Where a drug’s price is increased above the rate of inflation, manufacturers must pay an additional rebate. To avoid meeting its increased rebate obligations, Mallinckrodt began reporting Acthar’s base AMP as if it had been approved in 2010 (after the enormous price increases). Acthar, however, had been approved in 1952.
Our client, James Landolt, served as Mallinckrodt’s Director of Internal Controls, Gross to Net Accounting and Government Reporting from November 2015 until July 2017. In that position, he learned that Mallinckrodt had been misreporting the base AMP for Acthar and had underpaid the MDRP by hundreds of millions of dollars.
Mr. Landolt resigned from Mallinckrodt in 2017 and filed a qui tam action in 2018 alleging that Mallinckrodt’s knowing failure to pay correct rebates for Acthar violated federal and state False Claims Acts. In March 2020, the United States intervened in his lawsuit. In June 2020, twenty-eight states, the District of Columbia, and Puerto Rico also intervened.
While the False Claims Act was still under seal, Mallinckrodt sued the Center for Medicare and Medicaid Services (CMS) in federal court in the District of Columbia. Mallinckrodt sought a ruling that it was correctly reporting Acthar’s base AMP and did not have to comply with instructions from CMS to correct its reporting and pay what it owed. In March 2020, the District Court rejected Mallinckrodt’s argument. Two months later, it rejected Mallinckrodt’s motion for reconsideration and for a preliminary injunction.
In October 2020, Mallinckrodt filed for bankruptcy, which stayed the pending False Claims Act case. On March 2, 2022, the bankruptcy court confirmed Mallinckrodt’s plan of reorganization, which included this $234 million settlement.
As part of the settlement, Mallinckrodt entered into a five-year Corporate Integrity Agreement with HHS-OIG that requires, among other things, an independent review organization to annually review multiple aspects of the company’s practices relating to the Medicaid Drug Rebate Program. Mallinckrodt began reporting the correct base AMP for Acthar in June 2020 after losing its case in United States Court in D.C.
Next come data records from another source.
(* ===== verification/PodWatcher.v ===== *)
(** The pod watcher of [internal/collector]: [pods.go]'s admission, index and
    event handlers, and what they report through [restarts.go],
    [restart_counters.go], [oom.go], [lifecycle.go] and [jobs.go].

    A handler is given the informer caches and the clock as they stand when it
    runs, and returns the watcher after it with the callbacks it made, in order.
    All four callbacks are registered, as [cmd/agent/main.go] registers them.
    Container IDs are ASCII, and so are [ToLower] and [TrimSpace] here. *)

From stdpp Require Import prelude gmap strings.
From Stdlib Require Import ZArith Lia Ascii.
From S2P Require Import Prelude PodSpec GoTime GoStrings Model Cluster Admission.
From S2P Require FileNames Cadence.
Local Open Scope Z_scope.
Local Open Scope go_scope.

(** ** State *)

Record restartBaseline := mkBaseline { last : Z; atFirstSight : Z; firstSeen : Time }.

Record containerIdentity := mkContainerIdentity { ci_name : string; ci_imageDigest : string }.

Record podIndexEntry := mkEntry {
  e_namespace : string;
  e_name : string;
  e_node : string;
  e_workload : WorkloadRef;
  e_containers : gmap string containerIdentity;
  e_info : PodInfo;
  e_profilable : bool;
}.

Record PodWatcher := mkPodWatcher {
  filter_ : Filter;
  reportedOOMs : gset (string * Time);
  restartCounts : gmap string restartBaseline;
  reportedDisruptions : gset string;
  reportedJobs : gset string;
  reportedSig : gmap string string;
  index : gmap string podIndexEntry;
  nameIndex : gmap string string;
  placementDropped : PlacementDrops;
}.

Definition NewPodWatcher (f : Filter) : PodWatcher := mkPodWatcher f ∅ ∅ ∅ ∅ ∅ ∅ ∅ noDrops.

Definition setFilter f w :=
  mkPodWatcher f (reportedOOMs w) (restartCounts w) (reportedDisruptions w) (reportedJobs w) (reportedSig w)
    (index w) (nameIndex w) (placementDropped w).
Definition setOOMs x w :=
  mkPodWatcher (filter_ w) x (restartCounts w) (reportedDisruptions w) (reportedJobs w) (reportedSig w)
    (index w) (nameIndex w) (placementDropped w).
Definition setRestartCounts x w :=
  mkPodWatcher (filter_ w) (reportedOOMs w) x (reportedDisruptions w) (reportedJobs w) (reportedSig w)
    (index w) (nameIndex w) (placementDropped w).
Definition setDisruptions x w :=
  mkPodWatcher (filter_ w) (reportedOOMs w) (restartCounts w) x (reportedJobs w) (reportedSig w)
    (index w) (nameIndex w) (placementDropped w).
Definition setJobs x w :=
  mkPodWatcher (filter_ w) (reportedOOMs w) (restartCounts w) (reportedDisruptions w) x (reportedSig w)
    (index w) (nameIndex w) (placementDropped w).
Definition setSig x w :=
  mkPodWatcher (filter_ w) (reportedOOMs w) (restartCounts w) (reportedDisruptions w) (reportedJobs w) x
    (index w) (nameIndex w) (placementDropped w).
Definition setIndex x y w :=
  mkPodWatcher (filter_ w) (reportedOOMs w) (restartCounts w) (reportedDisruptions w) (reportedJobs w)
    (reportedSig w) x y (placementDropped w).
Definition setDropped x w :=
  mkPodWatcher (filter_ w) (reportedOOMs w) (restartCounts w) (reportedDisruptions w) (reportedJobs w)
    (reportedSig w) (index w) (nameIndex w) x.

(** What the callbacks are called with. *)
Inductive report :=
| RPod (p : PodInfo) | ROOM (k : OOMKill) | RRestart (r : ContainerRestart)
| RDisruption (d : PodDisruption) | RJob (r : JobRun).

(** The clock at the readings a handler makes. *)
Record clock := mkClock { restarts_at : Time; condition_at : Time }.

(** ** Owners *)

Definition namespaceAnnotations (c : caches) (namespace : string) : annotations := default ∅ (namespaces c namespace).

Definition resolved (m : ObjectMeta) : WorkloadLookup := mkWorkloadLookup (Annotations m) None.
Definition unresolved (r : UnresolvedWorkload) : WorkloadLookup := mkWorkloadLookup ∅ (Some r).
Definition from_cache (m : option ObjectMeta) : WorkloadLookup :=
  match m with Some m => resolved m | None => unresolved WorkloadNotCached end.

(** An owner that may itself be managed by one object of kind [parentKind]. *)
Definition through (set : option ObjectMeta) (parentKind : string) (parents : string -> option ObjectMeta)
    : WorkloadLookup :=
  match set with
  | None => unresolved WorkloadNotCached
  | Some set =>
      match controllerOf set with
      | None => resolved set
      | Some parent =>
          if bool_decide (ownerKind parent <> parentKind) then unresolved WorkloadKindUnknown
          else from_cache (parents (ownerName parent))
      end
  end.

Definition workloadAnnotations (c : caches) (pod : Pod) : WorkloadLookup :=
  let ns := Namespace (p_meta pod) in
  match controllerOf (p_meta pod) with
  | None => mkWorkloadLookup ∅ None
  | Some owner =>
      let nm := ownerName owner in
      if bool_decide (ownerKind owner = "ReplicaSet"%string)
      then through (replicaSets c ns nm) "Deployment" (deployments c ns)
      else if bool_decide (ownerKind owner = "Job"%string) then through (jobs c ns nm) "CronJob" (cronJobs c ns)
      else if bool_decide (ownerKind owner = "StatefulSet"%string) then from_cache (statefulSets c ns nm)
      else if bool_decide (ownerKind owner = "DaemonSet"%string) then from_cache (daemonSets c ns nm)
      else unresolved WorkloadKindUnknown
  end.
Definition add_container (strategies : gmap WorkloadKey UpdateStrategy) (p : PodInfo) (byKey : gmap Key Record_)
    (c : Container) : gmap Key Record_ :=
  let key := key_for p c in
  let rec_ := default (newRecord strategies p c) (byKey !! key) in
  <[key := count_replica p rec_]> byKey.

Definition lessKey (a b : Key) : bool :=
  lexi (kNamespace a) (kNamespace b) (lexi (kWorkloadKind a) (kWorkloadKind b)
    (lexi (kWorkloadName a) (kWorkloadName b) (lexi (kContainer a) (kContainer b)
      (go_lt (kImageDigest a) (kImageDigest b))))).

Definition gather (pods : list PodInfo) (strategies : gmap WorkloadKey UpdateStrategy) : gmap Key Record_ :=
  foldl (fun byKey p => foldl (add_container strategies p) byKey (piContainers p)) ∅ pods.

Definition Aggregate (pods : list PodInfo) (strategies : gmap WorkloadKey UpdateStrategy) : list Record_ :=
  sort_slice (fun a b => lessKey (mKey a) (mKey b)) (map_values (gather pods strategies)).

(** ** Tallies *)

Definition occurs (x : string) (l : list string) : Z := Z.of_nat (length (filter (eq x) l)).
Definition tally (l : list string) : gmap string Z := foldl (fun m x => bump x m) ∅ l.

#[local] Arguments tally : simpl never.

Lemma occurs_snoc x l y : occurs x (l ++ [y]) = occurs x l + (if bool_decide (x = y) then 1 else 0).
Proof.
  unfold occurs. rewrite filter_app, filter_cons, filter_nil, length_app.
  destruct (decide (x = y)) as [He|He]; [rewrite bool_decide_eq_true_2 by done|rewrite bool_decide_eq_false_2 by done];
    cbn; lia.
Qed.

Lemma occurs_perm x l l' : l ≡ₚ l' -> occurs x l = occurs x l'.
Proof. intros H. unfold occurs. by rewrite H. Qed.

Lemma occurs_nonneg x l : 0 <= occurs x l.
Proof. unfold occurs. lia. Qed.

Lemma tally_snoc l x : tally (l ++ [x]) = bump x (tally l).
Proof. unfold tally. by rewrite foldl_app. Qed.

Lemma tally_lookup l x :
  tally l !! x = if bool_decide (x = ""%string) || (occurs x l =? 0) then None else Some (occurs x l).
Proof.
  induction l as [|y l IH] using rev_ind; [by rewrite orb_true_r|].
  rewrite tally_snoc, occurs_snoc. unfold bump. pose proof (occurs_nonneg x l).
  destruct (decide (y = ""%string)) as [->|Hy].
  - rewrite bool_decide_eq_true_2, IH by done. destruct (decide (x = ""%string)) as [->|Hx]; [done|].
    rewrite !(bool_decide_eq_false_2 (x = ""%string)) by done. by rewrite Z.add_0_r.
  - rewrite (bool_decide_eq_false_2 (y = ""%string)) by done. destruct (decide (x = y)) as [->|Hx].
    + rewrite lookup_insert_eq, IH, bool_decide_eq_false_2, bool_decide_eq_true_2 by done. cbn [orb].
      destruct (Z.eqb_spec (occurs y l) 0) as [Hz|Hz]; cbn [default]; destruct (Z.eqb_spec (occurs y l + 1) 0); try lia;
        f_equal; lia.
    + rewrite lookup_insert_ne, IH by done. rewrite (bool_decide_eq_false_2 (x = y)) by done. by rewrite Z.add_0_r.
Qed.

Lemma tally_perm l l' : l ≡ₚ l' -> tally l = tally l'.
Proof. intros H. apply map_eq. intros x. by rewrite !tally_lookup, (occurs_perm x l l' H). Qed.

Lemma tally_sum l : map_sum id (tally l) = Z.of_nat (length (filter (fun x => x <> ""%string) l)).
Proof.
  induction l as [|y l IH] using rev_ind; [done|]. rewrite tally_snoc, filter_app, filter_cons, filter_nil, length_app.
  unfold bump. case_bool_decide; [by rewrite decide_False by tauto; rewrite IH; cbn; lia|].
  rewrite decide_True, map_sum_insert, IH by done. destruct (tally l !! y); cbn; lia.
Qed.
(* ===== verification/PodIndex.v ===== *)
(** What the pod watcher's index holds and what it exposes: the index is a
    function of the last event about each pod, an opt-out reaches everything read
    from it, and the coverage counters balance against it. *)

From stdpp Require Import prelude gmap strings.
From Stdlib Require Import ZArith Lia.
From S2P Require Import Prelude GoTime GoStrings Model Cluster Admission PodWatcher.
Local Open Scope Z_scope.
Local Open Scope go_scope.

Lemma says_no_false a m : says_no a m = false <-> m !! a <> Some "false"%string.
Proof. apply bool_decide_eq_false. Qed.

Lemma decide_pod_consents c p f : collect (decide_pod c p f) = true <-> consents f c p.
Proof.
  unfold decide_pod, AdmitPod, consents. cbn [collect]. rewrite bool_decide_eq_true, <-!says_no_false.
  destruct (namespaceAllowed _ _), (says_no _ (namespaceAnnotations _ _)), (says_no _ (wl_Annotations _)),
    (says_no _ (Annotations _)); cbn [negb]; intuition congruence.
Qed.

Lemma decide_pod_profile c p f :
  profile (decide_pod c p f) = true <-> consents f c p /\ consents_to_profiling c p.
Proof.
  rewrite <-(decide_pod_consents c p f). unfold decide_pod, AdmitProfiling, consents_to_profiling.
  cbn [collect profile]. rewrite !andb_true_iff, !negb_true_iff, <-!says_no_false. tauto.
Qed.
(* ===== verification/NodeIntake.v ===== *)
(** The controller's receiver for its nodes: [nodeintake] (handler.go,
    profile.go, targets.go, scope.go, nodematch.go, rejections.go), the part of
    [nodeauth/verifier.go] that is the agent's own, and what main.go answers the
    two queries with.

    A request body is what the bounded decoder makes of it: over the bound, not
    decodable, or a value with or without trailing data.  Signature, algorithm,
    expiry and audience are checked by the JWT library: [parse] is its answer.  A
    response is its status code. *)

From stdpp Require Import prelude gmap strings list.
From Stdlib Require Import ZArith Lia Ascii.
From S2P Require Import Prelude GoTime GoStrings Model Cluster Admission PodWatcher PodIndex Targeting.
Local Open Scope Z_scope.
Local Open Scope go_scope.

(** ** Tokens *)

(** The claims of a token the library accepted. *)
Record nodeBoundClaims := mkClaims {
  cl_Subject : string; cl_Audience : list string; cl_ExpiresAt : option Time; cl_NodeName : string; cl_NodeUID : string;
}.

Record Identity := mkIdentity {
  Subject : string;
  id_Namespace : string;
  ServiceAccount : string;
  Node : string;
  NodeUID : string;
  Audience : list string;
  ExpiresAt : option Time;
}.

Definition splitServiceAccountSubject (sub : string) : string * string :=
  match CutPrefix sub "system:serviceaccount:" with
  | None => ("", "")%string
  | Some rest => default ("", "")%string (Cut rest ":"%char)
  end.
(* ===== verification/NodeReport.v ===== *)
(** What a node reports to the controller, from [internal/nodescan]: the shapes
    of scan.go and report.go, the modules a build compiles from source, and the
    listening sockets of listeners.go.

    A process's socket tables and descriptors are given by their contents, [None]
    for what could not be read.  Every row is shorter than the scanner's 64 KiB. *)

From stdpp Require Import prelude gmap strings list sorting.
From Stdlib Require Import ZArith Lia Ascii.
From S2P Require Import Prelude GoTime GoStrings ProcCounters.
Local Open Scope Z_scope.
Local Open Scope go_scope.

(** ** Shapes *)

Record Module_ := mkModule { m_Path : string; m_Version : string; m_Replaced : bool }.
#[export] Instance Module_eq_dec : EqDecision Module_.
Proof. solve_decision. Defined.

Record ListeningPort := mkPort { Port : Z; Loopback : bool }.
#[export] Instance ListeningPort_eq_dec : EqDecision ListeningPort.
Proof. solve_decision. Defined.

Record Footprint := mkFootprint {
  fpRSSAnonBytes : Z; fpRSSFileBytes : Z; fpPSSBytes : Z; fpPrivateDirtyBytes : Z;
  fpThreads : Z; fpOpenFiles : Z; fpOpenFilesLimit : Z;
}.
#[export] Instance Footprint_eq_dec : EqDecision Footprint.
Proof. solve_decision. Defined.

Record BinaryInfo := mkBinary {
  b_PID : Z;
  b_GoVersion : string;
  b_MainModule : string;
  b_Dependencies : list Module_;
  b_Settings : gmap string string;
  b_GoDebug : gmap string string;
  b_PGO : bool;
  b_HasPprof : bool;
  b_ListeningPorts : list ListeningPort;
  b_PeakRSSBytes : Z;
  b_CPUsAllowed : Z;
  b_Footprint : Footprint;
  b_Counters : option CounterDelta;
  b_PodUID : string;
  b_ContainerID : string;
}.

Record Counters := mkScanCounters {
  ProcessesScanned : Z; GoFound : Z; FilteredScope : Z; FilteredInfra : Z; Unreadable : Z;
}.

Record ProfilingCoverage := mkProfiling {
  State : string;
  Windows : Z; WindowsNoScope : Z; WindowsNoTargets : Z; WindowsNoSamples : Z;
  ProfilesShipped : Z; ProfilesInvalid : Z; ProfilesUnshipped : Z; SamplesOutOfScope : Z;
  ThirdPartyDropped : Z; UnsymbolizedDropped : Z; SamplesFiltered : Z;
}.

Record Report := mkReport {
  r_Node : string; r_Binaries : list BinaryInfo; r_Counters : Counters; r_Profiling : option ProfilingCoverage;
}.

(** ** Modules built from source *)

Definition built_here (m : Module_) : bool := m_Replaced m && negb (bool_decide (m_Path m = ""%string)).
Definition OwnModules (mainModule : string) (deps : list Module_) : list string :=
  (if bool_decide (mainModule = ""%string) then [] else [mainModule]) ++ (m_Path <$> List.filter built_here deps).

(** ** Ports of several sockets *)

Definition merge_port (byPort : gmap Z bool) (lp : ListeningPort) : gmap Z bool :=
  match byPort !! Port lp with
  | Some prev => <[Port lp := prev && Loopback lp]> byPort
  | None => <[Port lp := Loopback lp]> byPort
  end.

Definition less_port (a b : ListeningPort) : bool := go_lt (Port a) (Port b).
Definition MergeListeningPorts (lists : list (list ListeningPort)) : list ListeningPort :=
  sort_slice less_port ((fun pl => mkPort pl.1 pl.2) <$> map_to_list (foldl merge_port ∅ (concat lists))).

(** ** Socket tables *)

Definition tcpStateListen : string := "0A".
Definition maxSocketBytes : Z := 4 * 1024 * 1024.
Definition maxProcessFDs : Z := 65536.

Definition hex_value (c : Ascii.ascii) : option Z :=
  let n := Z.of_N (N_of_ascii c) in
  if (48 <=? n) && (n <=? 57) then Some (n - 48)
  else if (97 <=? n) && (n <=? 102) then Some (n - 87)
  else if (65 <=? n) && (n <=? 70) then Some (n - 55)
  else None.

(** [strconv.ParseUint(s, 16, 32)]. *)
Fixpoint hex_digits (acc : Z) (s : string) : option Z :=
  match s with
  | EmptyString => Some acc
  | String c s => d ← hex_value c; hex_digits (acc * 16 + d) s
  end.
Definition ParseHex32 (s : string) : option Z :=
  match s with
  | EmptyString => None
  | _ => n ← hex_digits 0 s; if n <=? 2 ^ 32 - 1 then Some n else None
  end.

(** [hex.DecodeString]. *)
Fixpoint DecodeString (s : string) : option (list Z) :=
  match s with
  | EmptyString => Some []
  | String a (String b s) => x ← hex_value a; y ← hex_value b; bs ← DecodeString s; Some (x * 16 + y :: bs)
  | String _ EmptyString => None
  end.

(** The bytes of every 32-bit word reversed. *)
Fixpoint swap_words (raw : list Z) : list Z :=
  match raw with
  | a :: b :: c :: d :: raw => d :: c :: b :: a :: swap_words raw
  | _ => raw
  end.

(** [net.IP.IsLoopback], on four or sixteen bytes. *)
Definition v4_in_v6 : list Z := repeat 0 10 ++ [255; 255].
Definition To4 (ip : list Z) : option (list Z) :=
  if bool_decide (length ip = 4%nat) then Some ip
  else if bool_decide (length ip = 16%nat) && bool_decide (take 12 ip = v4_in_v6) then Some (drop 12 ip)
  else None.
Definition IPv6loopback : list Z := repeat 0 15 ++ [1].
Definition IsLoopback (ip : list Z) : bool :=
  match To4 ip with
  | Some ip4 => bool_decide (head ip4 = Some 127)
  | None => bool_decide (ip = IPv6loopback)
  end.

Definition parseLocalAddress (field : string) : option (Z * bool) :=
  '(addrHex, portHex) ← Cut field ":"%char;
  p ← ParseHex32 portHex;
  if (p =? 0) || (65535 <? p) then None
  else raw ← DecodeString addrHex;
       if negb (bool_decide (length raw = 4%nat)) && negb (bool_decide (length raw = 16%nat)) then None
       else Some (p, IsLoopback (swap_words raw)).

(** One row: the inode and the port of a listening socket. *)
Definition listen_row (line : string) : option (Z * ListeningPort) :=
  let fields := Fields line in
  if bool_decide (length fields < 10)%nat || negb (bool_decide (fields !! 3%nat = Some tcpStateListen)) then None
  else '(port, loopback) ← fields !! 1%nat ≫= parseLocalAddress;
       inode ← fields !! 9%nat ≫= ParseUint;
       Some (inode, mkPort port loopback).

Definition parseListenRows (text : string) (byInode : gmap Z ListeningPort) : gmap Z ListeningPort :=
  foldl (fun m line => match listen_row line with Some (inode, lp) => <[inode := lp]> m | None => m end)
    byInode (Lines text).

Definition readListenRows (table : option string) (byInode : gmap Z ListeningPort) : gmap Z ListeningPort :=
  match table with
  | None => byInode
  | Some text => parseListenRows (LimitReader maxSocketBytes text) byInode
  end.

(** ** Descriptors *)

Definition socketInode (target : string) : option Z :=
  rest ← CutPrefix target "socket:[";
  digits ← CutSuffix rest "]";
  ParseUint digits.

(** What each descriptor links to, [None] where the link could not be read. *)
Definition processSocketInodes (fds : option (list (option string))) : gset Z :=
  match fds with
  | None => ∅
  | Some entries =>
      if maxProcessFDs <? Z.of_nat (length entries) then ∅
      else list_to_set (omap (fun target => target ≫= socketInode) entries)
  end.

Definition ReadListeningPorts (tcp tcp6 : option string) (fds : option (list (option string))) : list ListeningPort :=
  let byInode := readListenRows tcp6 (readListenRows tcp ∅) in
  if bool_decide (byInode = ∅) then []
  else let owned := processSocketInodes fds in
       MergeListeningPorts [(map_to_list (filter (fun il => il.1 ∈ owned) byInode)).*2].

(** ** What merging keeps *)

Definition all_loopback (port : Z) (l : list ListeningPort) : bool :=
  forallb (fun lp => negb (Port lp =? port) || Loopback lp) l.

Lemma merge_port_lookup m lp port :
  merge_port m lp !! port =
    if Port lp =? port then Some (default true (m !! port) && Loopback lp) else m !! port.
Proof.
  unfold merge_port. destruct (Z.eqb_spec (Port lp) port) as [->|Hp].
  - destruct (m !! port); by rewrite lookup_insert_eq.
  - destruct (m !! Port lp); by rewrite lookup_insert_ne.
Qed.

Lemma foldl_merge_port l port :
  foldl merge_port ∅ l !! port =
    if bool_decide (port ∈ Port <$> l) then Some (all_loopback port l) else None.
Proof.
  induction l as [|lp l IH] using rev_ind.
  { cbn. rewrite lookup_empty, bool_decide_eq_false_2; [done|]. by intros ?%elem_of_nil. }
  rewrite foldl_app. cbn [foldl]. rewrite merge_port_lookup, IH. unfold all_loopback.
  rewrite forallb_app. cbn [forallb]. rewrite andb_true_r, fmap_app.
  destruct (Z.eqb_spec (Port lp) port) as [Hp|Hp]; cbn [negb orb].
  - rewrite (bool_decide_eq_true_2 (port ∈ _ ++ _)) by set_solver.
    case_bool_decide as Hin; [done|]. cbn [default]. f_equal.
    assert (forallb (fun x => negb (Port x =? port) || Loopback x) l = true) as ->; [|done].
    apply forallb_forall. intros x Hx%list_elem_of_In.
    destruct (Z.eqb_spec (Port x) port) as [<-|]; [|done]. exfalso. apply Hin. by apply list_elem_of_fmap_2.
  - rewrite andb_true_r. destruct (decide (port ∈ Port <$> l)) as [Hin|Hin].
    + rewrite (bool_decide_eq_true_2 (port ∈ Port <$> l)), bool_decide_eq_true_2; [done| |done].
      apply elem_of_app. by left.
    + rewrite (bool_decide_eq_false_2 (port ∈ Port <$> l)), bool_decide_eq_false_2; [done| |done].
      intros [?|H%list_elem_of_fmap]%elem_of_app; [done|]. destruct H as (x & -> & ->%list_elem_of_singleton). done.
Qed.
Definition keep_godebug (out : gmap string string) (pair_ : string) : gmap string string :=
  match Cut pair_ "="%char with
  | None => out
  | Some (nm, value) =>
      if negb (bool_decide (nm ∈ goDebugAllowList)) then out
      else if bool_decide (value = ""%string) || (maxGoDebugValue <? String.length value)%nat then out
      else <[nm := value]> out
  end.
Definition goDebugDefaults (info : BuildInfo) : gmap string string :=
  foldl keep_godebug ∅ (SplitByte (default ""%string (first_setting "DefaultGODEBUG" info)) ","%char).

Definition hasPGO (info : BuildInfo) : bool :=
  match first_setting "-pgo" info with
  | Some v => negb (bool_decide (v = ""%string)) && negb (bool_decide (v = "off"%string))
  | None => false
  end.

Definition mainModule (info : BuildInfo) : string :=
  if bool_decide (bi_MainPath info = ""%string) then bi_Path info else bi_MainPath info.

(** ** Processes *)

Record process := mkProcess {
  px_cgroup : option string;
  px_exe : BuildInfo + failure;
  px_files : proc_files;
  px_fd : option (list Z); px_limits : option string;
  px_opened : option opened;
  px_tcp : option string; px_tcp6 : option string; px_fds : option (list (option string));
}.

Definition pidFromName (nm : string) : option Z :=
  pid ← ParseInt nm; if pid <=? 0 then None else Some pid.

Record Result_ := mkResult { Binaries : list BinaryInfo; rs_Counters : Counters }.
Definition noResult : Result_ := mkResult [] (mkScanCounters 0 0 0 0 0).

Definition count_in (f : Counters -> Counters) (res : Result_) : Result_ := mkResult (Binaries res) (f (rs_Counters res)).
Definition scannedAdd (c : Counters) : Counters :=
  mkScanCounters (ProcessesScanned c +w 1) (GoFound c) (FilteredScope c) (FilteredInfra c) (Unreadable c).
Definition goFoundAdd (c : Counters) : Counters :=
  mkScanCounters (ProcessesScanned c) (GoFound c +w 1) (FilteredScope c) (FilteredInfra c) (Unreadable c).
Definition filteredScopeAdd (c : Counters) : Counters :=
  mkScanCounters (ProcessesScanned c) (GoFound c) (FilteredScope c +w 1) (FilteredInfra c) (Unreadable c).
Definition filteredInfraAdd (c : Counters) : Counters :=
  mkScanCounters (ProcessesScanned c) (GoFound c) (FilteredScope c) (FilteredInfra c +w 1) (Unreadable c).
Definition unreadableAdd (c : Counters) : Counters :=
  mkScanCounters (ProcessesScanned c) (GoFound c) (FilteredScope c) (FilteredInfra c) (Unreadable c +w 1).

Record Scanner := mkScanner { sc_filter : ModuleFilter; marks : markCache; counters_ : counterCache }.
Definition NewScanner (filter_ : ModuleFilter) : Scanner := mkScanner filter_ newMarkCache newCounterCache.

Definition scanPID (pid : Z) (scope : Scope) (now : Time) (p : process) (s : Scanner) (res : Result_) : Scanner * Result_ :=
  let binding := ReadBinding (px_cgroup p) in
  if negb (Admits scope (pb_PodUID binding)) then (s, count_in filteredScopeAdd res)
  else match px_exe p with
       | inr e => if isTransientProcError e then (s, res) else (s, count_in unreadableAdd res)
       | inl info =>
           if IsInfra (sc_filter s) (mainModule info) then (s, count_in filteredInfraAdd res)
           else
             let status := ReadProcessStatus (px_files p) in
             let memory := ReadProcessMemory (px_files p) in
             let files := ReadProcessFiles (px_fd p) (px_limits p) in
             let '(cache, d) := delta (counters_ s) pid now (px_files p) status in
             let '(marks', hasPprof) := lookup (marks s) (px_opened p) in
             let ports := ReadListeningPorts (px_tcp p) (px_tcp6 p) (px_fds p) in
             let b := mkBinary pid (bi_GoVersion info) (mainModule info) (dependencyModules info) (buildSettings info)
                        (goDebugDefaults info) (hasPGO info) hasPprof ports (PeakRSSBytes status) (CPUsAllowed status)
                        (mkFootprint (RSSAnonBytes status) (RSSFileBytes status) (PSSBytes memory) (PrivateDirtyBytes memory)
                           (Threads status) (pf_Open files) (pf_Limit files))
                        d (pb_PodUID binding) (pb_ContainerID binding) in
             (mkScanner (sc_filter s) marks' cache,
              mkResult (Binaries res ++ [b]) (goFoundAdd (rs_Counters res)))
       end.

Definition scan_entry (scope : Scope) (now : Time) (proc : Z -> process) (st : Scanner * Result_) (nm : string) : Scanner * Result_ :=
  match pidFromName nm with
  | None => st
  | Some pid => scanPID pid scope now (proc pid) st.1 (count_in scannedAdd st.2)
  end.

Definition Scan_ (scope : Scope) (now : Time) (entries : option (list string)) (proc : Z -> process) (s : Scanner)
    : Scanner * option Result_ :=
  match entries with
  | None => (s, None)
  | Some names =>
      let s := mkScanner (sc_filter s) (Mark.startPass (marks s)) (ProcCounters.startPass (counters_ s)) in
      let '(s, res) := foldl (scan_entry scope now proc) (s, noResult) names in
      (mkScanner (sc_filter s) (Mark.endPass (marks s)) (ProcCounters.endPass (counters_ s)), Some res)
  end.

(** ** What a pass leaves unopened *)

Definition in_scope (scope : Scope) (p : process) : bool := Admits scope (pb_PodUID (ReadBinding (px_cgroup p))).

Inductive fate := OutOfScope | Vanished | NotGo | Infra | Kept.
#[export] Instance fate_eq_dec : EqDecision fate.
Proof. solve_decision. Defined.
Definition fate_of (f : ModuleFilter) (scope : Scope) (p : process) : fate :=
  if negb (in_scope scope p) then OutOfScope
  else match px_exe p with
       | inr e => if isTransientProcError e then Vanished else NotGo
       | inl info => if IsInfra f (mainModule info) then Infra else Kept
       end.

(** Two processes a pass may not tell apart: they have one fate, and everything in
    common only if the binary is kept. *)
Definition same_to_scan (f : ModuleFilter) (scope : Scope) (p p' : process) : Prop :=
  fate_of f scope p = fate_of f scope p' /\ (fate_of f scope p = Kept -> p = p').

Lemma scanPID_filter pid scope now p s res : sc_filter (scanPID pid scope now p s res).1 = sc_filter s.
Proof. unfold scanPID. repeat case_match; done. Qed.

Lemma scanPID_same pid scope now p p' s res :
  same_to_scan (sc_filter s) scope p p' -> scanPID pid scope now p s res = scanPID pid scope now p' s res.
Proof.
  intros [Hfate Hkept]. destruct (decide (fate_of (sc_filter s) scope p = Kept)) as [Hk|Hk]; [by rewrite (Hkept Hk)|].
  unfold fate_of, in_scope in *. unfold scanPID at 1 2.
  destruct (Admits scope (pb_PodUID (ReadBinding (px_cgroup p)))), (Admits scope (pb_PodUID (ReadBinding (px_cgroup p'))));
    cbn [negb] in *; try done; repeat case_match; done.
Qed.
Mr. Landolt will receive a 20% share of amounts paid under the federal and state False Claims Acts. Whistleblowers like Mr. Landolt are critical in the fight against fraud. Under the False Claims Act, a private citizen-relator who suspects or knows of fraud against the government can file a sealed complaint on behalf of the government. In successful cases, the relator is entitled to a share of the government’s recovery.